Vitiligo: a Multifaceted Narrative


Figure 1: White patches of vitiligo

Vitiligo is a distressing disease whose effect lies beyond the depigmentation that it leaves. It is a multi-faceted issue that can cause psychological disorders and self-esteem degradation, thereby having a detrimental effect on the overall health of the patient. Vitiligo is a widespread and debilitating autoimmune disease that leaves many negative consequences [1]. Vitiligo is an assimilated dermatological disease where the epidermis layer of the skin starts to lose the melanocytes that produce skin pigmentation. Clinically, it visually manifests as well-demarcated white patches on the skin [2]. Distribution of the white patches varies from a case to another and depending on the distribution of these patches, vitiligo can be subdivided into three categories: Localized; Segmental; and Generalized [3].

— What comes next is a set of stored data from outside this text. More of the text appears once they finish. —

(** [LOOKBACK_DAYS=1.5] and nothing stored: the window starts 36 hours
    before the reading of the clock. *)
Lemma fetch_window_witness :
  let W := world t2359 (<["LOOKBACK_DAYS" := "1.5"]> env0) [alice] board_empty in
  let req := {| req_url := "http://api.gocreate.nu/Customer/ByDateRange/";
                DateTime := "2024-11-01T10:59:00.000Z";
                EndDateTime := "2024-11-02T22:59:00.000Z";
                UserName := "user"; Password := "pw";
                AuthenticationToken := "auth" |} in
  exists pre post t2,
    journal (runSync W true start).2
    = (journal start ++ pre ++ [EvNow t2; EvGoCreate req] ++ post)%list
    /\ toISOString t2 = Some "2024-11-02T22:59:00.000Z"
    /\ exists pre' t1,
         pre = (pre' ++ [EvNow t1])%list
         /\ isoDaysAgo t1 (Number_ "1.5") = Some "2024-11-01T10:59:00.000Z".
Proof.
  intros W req.
  assert (Hin : EvGoCreate req
                ∈ drop (length (journal start)) (journal (runSync W true start).2)).
  { vm_compute. repeat constructor. }
  destruct (fetch_window W true start req Hin)
    as (pre & post & t2 & Hj & _ & _ & _ & Ht & Hstart).
  exists pre, post, t2. split; [exact Hj|]. split; [exact Ht|].
  assert (Hnone : stored_start start = None) by (vm_compute; reflexivity).
  rewrite Hnone in Hstart.
  destruct Hstart as (pre' & t1 & Hpre & _ & Ht1).
  exists pre', t1. split; [exact Hpre|].
  assert (Hdays : Number_ "1.5" = Frac 6755399441055744 (-52))
    by (vm_compute; reflexivity).
  rewrite Hdays.
  cbv zeta in Ht1.
  match type of Ht1 with
  | match ?d with Num _ => _ | _ => _ end =>
      assert (Hd : d = Frac 6755399441055744 (-52)) by (vm_compute; reflexivity);
      rewrite Hd in Ht1
  end.
  exact Ht1.
Defined.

When examining the different disorders that cause skin depigmentation, we find vitiligo at the top of the list. The age range at which vitiligo first manifests varies greatly, with the second and third decades of life being the most prominent time for its appearance. No ethnicity is affected more than other ethnicities, [4] and its prevalence is around 0.5 percent to 1 percent globally [5].

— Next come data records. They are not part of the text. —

(** ** Instances *)



(** C2 as stated fails at every level other than [Error]: a started process
    whose command exits with 3 leaves no error-level record at the levels
    [Silent], [Short] and [Full]. *)
Lemma wait_failure_without_error_record :
  fst (Process.in_progress (Sample.proc Silent true) Sample.started) = Return true
  /\ ProcessResult.rc
       (@result_of Sample.textwrap Sample.failing (Sample.proc Silent true)) = 3%Z
  /\ error_records Sample.started
       (snd (@Process.wait Sample.textwrap Sample.logger Sample.failing
               (Sample.proc Silent true) true Sample.started)) = []
  /\ error_records Sample.started
       (snd (@Process.wait Sample.textwrap Sample.logger Sample.failing
               (Sample.proc Short true) true Sample.started)) = []
  /\ error_records Sample.started
       (snd (@Process.wait Sample.textwrap Sample.logger Sample.failing
               (Sample.proc Full false) true Sample.started)) = [].
Proof.
  repeat split; reflexivity.
Qed.

Lemma wait_error_record_at_error_level :
  fst (Process.in_progress (Sample.proc Error true) Sample.started) = Return true
  /\ error_records Sample.started
       (snd (@Process.wait Sample.textwrap Sample.logger Sample.failing
               (Sample.proc Error true) true Sample.started))
     = [mkLogRecord ERROR "Command #1 completed with exit code 3"
          (Some [("Shell", LStr "/usr/bin/bash -c");
                 ("Command", LStr "exit 3");
                 ("Input", LOptStr None);
                 ("Working directory", LOptStr None);
                 ("Extra environment", LDict []);
                 ("Output", LStr EmptyString);
                 ("Error output", LStr "boom")])].
Proof.
  split; [reflexivity|].
  exact (proj1 (@wait_error_record_iff_error_level Sample.textwrap Sample.logger
                  Sample.failing (Sample.proc Error true) true Sample.started
                  eq_refl)).
Defined.

Lemma wait_raises_on_failure_sample :
  fst (Process.in_progress (Sample.proc Silent true) Sample.started) = Return true
  /\ exists e : ProcessError.t,
      ProcessError.rc e = 3%Z
      /\ ProcessError.stderr_lines e = ["boom"]
      /\ fst (@Process.wait Sample.textwrap Sample.logger Sample.failing
                (Sample.proc Silent true) true Sample.started)
         = Raise (ProcessErrorExn e)
      /\ exists r : ProcessResult.t,
          ProcessResult.error r = Some e
          /\ fst (@Process.wait Sample.textwrap Sample.logger Sample.failing
                    (Sample.proc Silent true) false Sample.started)
             = Return r.
Proof.
  split; [reflexivity|].
  destruct (@wait_raises_iff_requested_and_failed Sample.textwrap Sample.logger
              Sample.failing (Sample.proc Silent true) true Sample.started eq_refl)
    as [e [He [Hfields [_ [Hraise _]]]]].
  destruct (@wait_raises_iff_requested_and_failed Sample.textwrap Sample.logger
              Sample.failing (Sample.proc Silent true) false Sample.started eq_refl)
    as [e' [He' [_ [_ [_ Hreturn]]]]].
  exists e. split; [|split; [|split]].
  - destruct Hfields as [_ [_ [Hrc _]]]. rewrite Hrc. reflexivity.
  - destruct Hfields as [_ [_ [_ [_ [_ [_ [_ [Herr _]]]]]]]]. rewrite Herr. reflexivity.
  - apply Hraise. split; [reflexivity | discriminate].
  - eexists. split; [exact He|]. apply Hreturn. intros [H _]. discriminate H.
Defined.

Lemma throw_sample :
  fst (ProcessResult.throw (ProcessResult.__init__ 0 ["hello"] [] None))
  = ValueError "No error is set."
  /\ snd (ProcessResult.throw (ProcessResult.__init__ 0 ["hello"] [] None))
     = ProcessResult.__init__ 0 ["hello"] [] None.
Proof.
  destruct (throw_always_raises_same (ProcessResult.__init__ 0 ["hello"] [] None))
    as [Hsame [_ [Hiff _]]].
  split; [apply Hiff; reflexivity | exact Hsame].
Defined.

Lemma wait_before_run_sample :
  fst (Process.in_progress (Sample.proc Full true) Sample.boot) = Return false
  /\ @Process.wait Sample.textwrap Sample.logger Sample.failing
       (Sample.proc Full true) true Sample.boot
     = (Raise (RuntimeError "Calling wait on process that has not yet started."),
        Sample.boot).
Proof.
  split; [reflexivity|].
  exact (@wait_before_run_raises Sample.textwrap Sample.logger Sample.failing
           (Sample.proc Full true) true Sample.boot eq_refl).
Defined.

Lemma exit_raises_sample :
  fst (Process.in_progress (Sample.proc Full false) Sample.started) = Return true
  /\ ProcessResult.rc
       (@result_of Sample.textwrap Sample.failing (Sample.proc Full false)) <> 0%Z
  /\ exists e : ProcessError.t,
      ProcessError.rc e = 3%Z
      /\ fst (@Process.__exit__ Sample.textwrap Sample.logger Sample.failing
                (Sample.proc Full false) Sample.started)
         = Raise (ProcessErrorExn e).
Proof.
  assert (Hrc : ProcessResult.rc
                  (@result_of Sample.textwrap Sample.failing (Sample.proc Full false))
                <> 0%Z) by (vm_compute; discriminate).
  split; [reflexivity|]. split; [exact Hrc|].
  destruct (@exit_raises_on_failure Sample.textwrap Sample.logger Sample.failing
              (Sample.proc Full false) Sample.started eq_refl Hrc)
    as [_ [e [He [_ Hexit]]]].
  exists e. split; [|exact Hexit].
  vm_compute in He. injection He as <-. reflexivity.
Defined.

Lemma wrong_argument_type_raises_sample :
  as_str (ArgVal (PyInt 3)) = None
  /\ as_list (ArgVal (PyStr "ls")) = None
  /\ fst (@Connection.run Sample.textwrap Sample.logger Sample.failing Sample.conn
            (ArgVal (PyInt 3)) None None None Full true Sample.boot)
     = Raise (ValueError
                "Parameter command is not a string, did you mean exec() instead of run()?")
  /\ fst (@Connection.exec Sample.textwrap Sample.logger Sample.failing Sample.conn
            (ArgVal (PyStr "ls")) None None None Full true Sample.boot)
     = Raise (ValueError
                "Parameter argv is not a list, did you mean run() instead of exec()?").
Proof.
  split; [reflexivity|]. split; [reflexivity|]. split.
  - exact (proj1 (proj1 (@wrong_argument_type_raises Sample.textwrap Sample.logger
                           Sample.failing Sample.conn (ArgVal (PyInt 3)) None None None
                           Full true Sample.boot) eq_refl)).
  - exact (proj1 (proj1 (proj2 (@wrong_argument_type_raises Sample.textwrap
                                  Sample.logger Sample.failing Sample.conn
                                  (ArgVal (PyStr "ls")) None None None
                                  Full true Sample.boot)) eq_refl)).
Defined.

When debating the pathogenesis of vitiligo, the accurate etiology of vitiligo is undiscovered. It is habitually coupled with other autoimmune disorders, such as thyroid diseases. There are a variety of assumptions about its pathogenesis, with the following factors include: genetics; oxidative stress; environment; innate immunity; and adaptive immunity [6]. Studies examining vitiligo in the context of genes and inheritance using family and twin models demonstrated a complex narrative. Furthermore, it is postulated that genetic factors can impact at what age vitiligo manifests [7].


Treatment of vitiligo may utilize diverse tactics, including topical and systemic medications, phototherapy, laser therapy, and surgical therapy. The most preeminent topical treating agent is corticosteroid. Phototherapy, which works on re-pigmentation of the skin, is also a very important modality of treatment. Systemic medications include Tacrolimus and systemic corticosteroids [8]. Surgical treatment decisions are restricted to segmental or localized vitiligo, when it is constrained to a smaller area [9].


Prognosis of vitiligo depends on the extent of the skin affected and the age of onset. The younger the patient, the more skin that will be involved, and therefore a higher rate of progression. Conversely, some patients may experience skin re-pigmentation in depigmented areas [10]. Vitiligo is a chronic disorder, and its effect extends to the mental health of patients, particularly because of the societal stigma that accompanies it.




Keywords: Vitiligo; Depigmentation; Disease



References:


1. Ezzedine K, Eleftheriadou V, Whitton M, van Geel N

Lancet. 2015 Jul 4; 386(9988):74-84.


2. Mazzei Weiss ME. Vitiligo: to biopsy or not to biopsy? Cutis. 2020 Apr;105(4):189-190.


3. de Baat C, Phoa KH, Zweers PGMA, Bolling MC, Rozema FR, Vissink A. [Medicaments and oral healthcare. Hyperpigmentation of oral soft tissues due to afamelanotide]. Ned Tijdschr Tandheelkd. 2020 Apr;127(4):237-243.


4. Bergqvist C, Ezzedine K. Vitiligo: A Review. Dermatology. 2020;236(6):571-592.


5. Vitiligo: Medlineplus Genetics. (2020, August 18). Retrieved March 28, 2021, from https://medlineplus.gov/genetics/condition/vitiligo/#frequency


6. Rashighi M, Harris JE. Vitiligo Pathogenesis and Emerging Treatments. Dermatol Clin. 2017;35(2):257-265. doi:10.1016/j.det.2016.11.014.


7. Abdel-Malek ZA, Jordan C, Ho T, Upadhyay PR, Fleischer A, Hamzavi I. The enigma and challenges of vitiligo pathophysiology and treatment. Pigment Cell Melanoma Res. 2020 Nov;33(6):778-787.


8. Juntongjin P, Toncharoenphong N. Effectiveness of a combined 308-nm excimer lamp and topical mid-potent steroid treatment for facial vitiligo: a preliminary, randomized double-blinded controlled study. Lasers Med Sci. 2020 Dec;35(9):2023-2029.


9. Kim DS, Ju HJ, Lee HN, Choi IH, Eun SH, Kim J, Bae JM. Skin seeding technique with 0.5-mm micropunch grafting for vitiligo irrespective of the epidermal-dermal orientation: Animal and clinical studies. J Dermatol. 2020 Jul;47(7):749-754.


10. Wen Y, Wu X, Peng H, Li C, Jiang Y, Liang H, Zhong R, Liu J, He J, Liang W. Cancer risks in patients with vitiligo: a Mendelian randomization study. J Cancer Res Clin Oncol. 2020 Aug;146(8):1933-1940.